What you have to do
Your answer is the lines below, exactly, from the one that contains "- [Re]: the" through the one that contains "(** ** Strings *)", both included.

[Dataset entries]

<<<<

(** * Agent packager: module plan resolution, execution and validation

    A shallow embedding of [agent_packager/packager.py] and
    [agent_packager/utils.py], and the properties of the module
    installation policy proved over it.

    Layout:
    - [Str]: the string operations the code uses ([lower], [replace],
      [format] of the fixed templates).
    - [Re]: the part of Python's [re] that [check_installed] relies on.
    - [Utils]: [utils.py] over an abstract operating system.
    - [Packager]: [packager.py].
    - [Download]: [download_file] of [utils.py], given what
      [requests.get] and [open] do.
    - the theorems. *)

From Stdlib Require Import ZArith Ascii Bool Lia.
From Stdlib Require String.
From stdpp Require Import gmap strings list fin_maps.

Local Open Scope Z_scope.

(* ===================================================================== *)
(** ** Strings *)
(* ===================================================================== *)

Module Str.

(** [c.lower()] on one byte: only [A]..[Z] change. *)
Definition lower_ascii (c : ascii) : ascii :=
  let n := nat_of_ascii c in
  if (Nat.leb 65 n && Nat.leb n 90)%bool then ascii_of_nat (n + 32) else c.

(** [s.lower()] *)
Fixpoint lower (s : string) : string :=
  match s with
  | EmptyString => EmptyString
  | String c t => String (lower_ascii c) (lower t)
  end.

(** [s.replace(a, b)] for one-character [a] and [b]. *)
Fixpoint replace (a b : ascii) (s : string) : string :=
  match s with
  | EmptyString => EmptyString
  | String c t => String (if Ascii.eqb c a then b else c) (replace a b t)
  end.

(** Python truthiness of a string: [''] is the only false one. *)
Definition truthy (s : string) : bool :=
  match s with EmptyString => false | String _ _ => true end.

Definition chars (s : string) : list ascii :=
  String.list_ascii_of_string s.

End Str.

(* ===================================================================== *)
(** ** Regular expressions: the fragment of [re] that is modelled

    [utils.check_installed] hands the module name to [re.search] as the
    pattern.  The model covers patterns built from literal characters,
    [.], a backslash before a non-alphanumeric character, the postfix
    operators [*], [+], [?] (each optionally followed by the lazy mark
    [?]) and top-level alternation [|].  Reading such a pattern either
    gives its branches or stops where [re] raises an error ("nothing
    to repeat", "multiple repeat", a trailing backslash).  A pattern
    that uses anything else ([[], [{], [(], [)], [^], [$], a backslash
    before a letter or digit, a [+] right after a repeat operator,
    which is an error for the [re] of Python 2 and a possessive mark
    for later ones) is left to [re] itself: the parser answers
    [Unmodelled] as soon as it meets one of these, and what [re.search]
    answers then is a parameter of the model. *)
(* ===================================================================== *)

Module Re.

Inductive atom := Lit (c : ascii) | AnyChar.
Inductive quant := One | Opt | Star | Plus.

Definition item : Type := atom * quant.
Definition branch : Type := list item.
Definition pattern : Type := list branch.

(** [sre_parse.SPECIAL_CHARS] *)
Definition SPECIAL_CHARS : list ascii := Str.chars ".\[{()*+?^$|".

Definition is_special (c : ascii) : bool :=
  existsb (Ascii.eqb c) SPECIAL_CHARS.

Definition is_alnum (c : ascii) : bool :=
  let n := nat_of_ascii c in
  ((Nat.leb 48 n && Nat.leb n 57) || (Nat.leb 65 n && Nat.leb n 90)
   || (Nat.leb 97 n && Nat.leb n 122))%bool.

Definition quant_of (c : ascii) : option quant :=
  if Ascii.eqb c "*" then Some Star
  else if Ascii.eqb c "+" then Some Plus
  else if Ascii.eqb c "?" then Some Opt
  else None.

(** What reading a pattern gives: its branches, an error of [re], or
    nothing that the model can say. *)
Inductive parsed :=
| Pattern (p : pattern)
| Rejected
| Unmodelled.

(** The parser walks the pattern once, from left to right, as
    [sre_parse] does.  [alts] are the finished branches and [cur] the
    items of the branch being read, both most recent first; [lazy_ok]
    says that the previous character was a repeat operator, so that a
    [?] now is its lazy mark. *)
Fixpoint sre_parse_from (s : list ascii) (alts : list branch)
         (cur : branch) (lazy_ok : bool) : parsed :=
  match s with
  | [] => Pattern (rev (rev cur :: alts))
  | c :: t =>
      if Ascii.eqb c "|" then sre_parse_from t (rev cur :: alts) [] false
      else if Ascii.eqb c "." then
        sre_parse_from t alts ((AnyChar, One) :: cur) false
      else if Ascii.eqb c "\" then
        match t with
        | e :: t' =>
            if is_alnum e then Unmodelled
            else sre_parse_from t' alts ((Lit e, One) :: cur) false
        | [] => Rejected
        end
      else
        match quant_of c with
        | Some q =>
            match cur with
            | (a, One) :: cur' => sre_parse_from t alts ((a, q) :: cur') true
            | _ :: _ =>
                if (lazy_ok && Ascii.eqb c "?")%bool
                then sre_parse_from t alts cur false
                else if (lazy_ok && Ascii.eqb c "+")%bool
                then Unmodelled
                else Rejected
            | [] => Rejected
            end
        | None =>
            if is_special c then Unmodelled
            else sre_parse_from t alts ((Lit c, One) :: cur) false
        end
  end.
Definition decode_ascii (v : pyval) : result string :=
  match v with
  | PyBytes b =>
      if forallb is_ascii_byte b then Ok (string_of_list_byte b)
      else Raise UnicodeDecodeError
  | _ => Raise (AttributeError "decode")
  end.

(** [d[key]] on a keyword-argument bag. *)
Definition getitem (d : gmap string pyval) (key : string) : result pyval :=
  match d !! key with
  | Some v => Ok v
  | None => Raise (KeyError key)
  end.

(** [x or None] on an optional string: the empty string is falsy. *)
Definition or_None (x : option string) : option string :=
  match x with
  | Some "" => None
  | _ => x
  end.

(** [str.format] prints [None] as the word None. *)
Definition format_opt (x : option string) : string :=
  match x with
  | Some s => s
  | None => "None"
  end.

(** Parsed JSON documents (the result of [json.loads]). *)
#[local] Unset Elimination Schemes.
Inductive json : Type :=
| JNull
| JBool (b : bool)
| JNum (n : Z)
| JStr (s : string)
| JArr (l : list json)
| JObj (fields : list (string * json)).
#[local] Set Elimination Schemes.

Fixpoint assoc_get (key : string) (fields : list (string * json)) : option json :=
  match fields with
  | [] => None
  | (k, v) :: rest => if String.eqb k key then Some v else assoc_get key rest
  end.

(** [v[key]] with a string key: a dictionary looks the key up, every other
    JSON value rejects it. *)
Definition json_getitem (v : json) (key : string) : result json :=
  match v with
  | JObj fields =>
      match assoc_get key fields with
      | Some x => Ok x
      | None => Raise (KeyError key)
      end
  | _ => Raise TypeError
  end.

>>>>
<<<<

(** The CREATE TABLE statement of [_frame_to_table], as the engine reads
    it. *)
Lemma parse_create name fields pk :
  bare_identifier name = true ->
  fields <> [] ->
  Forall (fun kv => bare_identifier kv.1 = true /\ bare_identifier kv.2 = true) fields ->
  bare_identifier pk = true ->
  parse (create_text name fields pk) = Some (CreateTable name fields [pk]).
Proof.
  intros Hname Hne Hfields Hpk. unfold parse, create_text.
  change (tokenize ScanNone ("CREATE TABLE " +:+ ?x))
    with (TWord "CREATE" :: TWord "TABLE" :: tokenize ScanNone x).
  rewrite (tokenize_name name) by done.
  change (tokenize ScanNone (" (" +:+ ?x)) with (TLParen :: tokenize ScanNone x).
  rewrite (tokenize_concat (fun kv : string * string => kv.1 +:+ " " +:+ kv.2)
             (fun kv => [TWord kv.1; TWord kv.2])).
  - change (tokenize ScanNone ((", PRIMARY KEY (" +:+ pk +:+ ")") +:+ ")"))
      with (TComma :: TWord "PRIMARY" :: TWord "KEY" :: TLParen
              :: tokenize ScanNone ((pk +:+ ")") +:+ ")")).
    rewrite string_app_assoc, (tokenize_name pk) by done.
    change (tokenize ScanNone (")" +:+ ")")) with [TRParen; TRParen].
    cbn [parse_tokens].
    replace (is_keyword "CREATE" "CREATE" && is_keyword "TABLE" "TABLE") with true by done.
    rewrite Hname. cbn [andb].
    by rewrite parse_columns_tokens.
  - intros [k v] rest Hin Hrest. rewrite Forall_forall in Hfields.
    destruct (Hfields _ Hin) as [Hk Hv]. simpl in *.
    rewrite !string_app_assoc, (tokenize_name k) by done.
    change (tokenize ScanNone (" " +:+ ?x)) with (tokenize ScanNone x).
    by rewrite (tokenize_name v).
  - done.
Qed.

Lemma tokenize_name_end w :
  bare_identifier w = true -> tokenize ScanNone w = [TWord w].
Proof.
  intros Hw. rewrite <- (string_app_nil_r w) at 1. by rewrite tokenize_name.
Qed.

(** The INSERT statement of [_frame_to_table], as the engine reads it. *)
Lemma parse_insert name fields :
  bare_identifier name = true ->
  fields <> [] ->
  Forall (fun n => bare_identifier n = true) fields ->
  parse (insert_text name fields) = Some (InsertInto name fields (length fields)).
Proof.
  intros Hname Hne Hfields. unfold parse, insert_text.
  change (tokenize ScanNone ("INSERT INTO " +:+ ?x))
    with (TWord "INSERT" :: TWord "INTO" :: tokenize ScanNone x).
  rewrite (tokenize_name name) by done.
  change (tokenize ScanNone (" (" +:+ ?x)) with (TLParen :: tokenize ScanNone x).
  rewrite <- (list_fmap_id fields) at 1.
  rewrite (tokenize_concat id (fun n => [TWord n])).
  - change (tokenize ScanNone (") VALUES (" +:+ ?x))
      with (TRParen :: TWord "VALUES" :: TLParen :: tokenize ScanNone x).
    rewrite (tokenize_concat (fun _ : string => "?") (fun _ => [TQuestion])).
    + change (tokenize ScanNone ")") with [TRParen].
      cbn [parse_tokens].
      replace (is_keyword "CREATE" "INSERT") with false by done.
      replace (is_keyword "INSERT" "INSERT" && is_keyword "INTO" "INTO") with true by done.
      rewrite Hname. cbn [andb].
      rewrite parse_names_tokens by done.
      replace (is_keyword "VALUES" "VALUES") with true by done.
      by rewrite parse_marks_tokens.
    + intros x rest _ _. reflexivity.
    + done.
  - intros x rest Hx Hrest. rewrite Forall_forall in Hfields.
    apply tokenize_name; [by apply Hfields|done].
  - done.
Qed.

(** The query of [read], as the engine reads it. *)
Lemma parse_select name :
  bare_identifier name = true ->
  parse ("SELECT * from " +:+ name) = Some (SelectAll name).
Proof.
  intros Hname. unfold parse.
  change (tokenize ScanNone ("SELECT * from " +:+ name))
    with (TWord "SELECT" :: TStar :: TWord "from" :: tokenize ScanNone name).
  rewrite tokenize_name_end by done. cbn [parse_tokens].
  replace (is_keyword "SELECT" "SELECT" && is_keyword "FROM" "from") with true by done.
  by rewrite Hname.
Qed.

>>>>

Written response
    - [Re]: the part of Python's [re] that [check_installed] relies on.
    - [Utils]: [utils.py] over an abstract operating system.
    - [Packager]: [packager.py].
    - [Download]: [download_file] of [utils.py], given what
      [requests.get] and [open] do.
    - the theorems. *)

From Stdlib Require Import ZArith Ascii Bool Lia.
From Stdlib Require String.
From stdpp Require Import gmap strings list fin_maps.

Local Open Scope Z_scope.

(* ===================================================================== *)
(** ** Strings *)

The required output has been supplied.